== ENTRIES SHOWN ==

Lemma preserves_bind {A B : Type} (n : nat) (m : M A) (k : A -> M B)
      (P : A -> Prop) (Q : B -> Prop) :
  preserves n m P ->
  (forall a, P a -> preserves n (k a) Q) ->
  preserves n (bind m k) Q.
Proof.
  intros Hm Hk s Hs. unfold bind.
  destruct (Hm s Hs) as (Hlen & Hold & Hpost).
  destruct (m s) as [[a|e] s']; simpl in *.
  - destruct (Hk a (Hpost a eq_refl) s' Hlen) as (Hlen' & Hold' & Hpost').
    repeat split; auto. intros r Hr. rewrite Hold' by exact Hr. now apply Hold.
  - repeat split; auto. discriminate.
Qed.

Lemma preserves_weaken {A : Type} (n : nat) (m : M A) (P Q : A -> Prop) :
  preserves n m P -> (forall a, P a -> Q a) -> preserves n m Q.
Proof.
  intros Hm HPQ s Hs. destruct (Hm s Hs) as (Hlen & Hold & Hpost).
  repeat split; auto.
Qed.

(** A new array is none of the first [n]. *)
Lemma preserves_alloc (n : nat) (a : list (jsval F)) :
  preserves n (alloc a) (fun r => n <= r).
Proof.
  intros s Hs. unfold alloc. simpl. rewrite length_app. simpl.
  repeat split; [lia | | now intros r [= <-]].
  intros r Hr. now rewrite app_nth1 by lia.
Qed.

Lemma preserves_contents (n : nat) (r : ref) :
  preserves n (contents r) (fun _ => True).
Proof.
  intros s Hs. unfold contents. simpl. repeat split; auto.
Qed.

===

* **TASK GOAL**
The records need to be reproduced in their entirety, word for word.

* **SOLUTION FOR THIS TASK**
Lemma preserves_bind {A B : Type} (n : nat) (m : M A) (k : A -> M B)
      (P : A -> Prop) (Q : B -> Prop) :
  preserves n m P ->
  (forall a, P a -> preserves n (k a) Q) ->
  preserves n (bind m k) Q.
Proof.
  intros Hm Hk s Hs. unfold bind.
  destruct (Hm s Hs) as (Hlen & Hold & Hpost).
  destruct (m s) as [[a|e] s']; simpl in *.
  - destruct (Hk a (Hpost a eq_refl) s' Hlen) as (Hlen' & Hold' & Hpost').
    repeat split; auto. intros r Hr. rewrite Hold' by exact Hr. now apply Hold.
  - repeat split; auto. discriminate.
Qed.

Lemma preserves_weaken {A : Type} (n : nat) (m : M A) (P Q : A -> Prop) :
  preserves n m P -> (forall a, P a -> Q a) -> preserves n m Q.
Proof.
  intros Hm HPQ s Hs. destruct (Hm s Hs) as (Hlen & Hold & Hpost).
  repeat split; auto.
Qed.

(** A new array is none of the first [n]. *)
Lemma preserves_alloc (n : nat) (a : list (jsval F)) :
  preserves n (alloc a) (fun r => n <= r).
Proof.
  intros s Hs. unfold alloc. simpl. rewrite length_app. simpl.
  repeat split; [lia | | now intros r [= <-]].
  intros r Hr. now rewrite app_nth1 by lia.
Qed.

Lemma preserves_contents (n : nat) (r : ref) :
  preserves n (contents r) (fun _ => True).
Proof.
  intros s Hs. unfold contents. simpl. repeat split; auto.
Qed.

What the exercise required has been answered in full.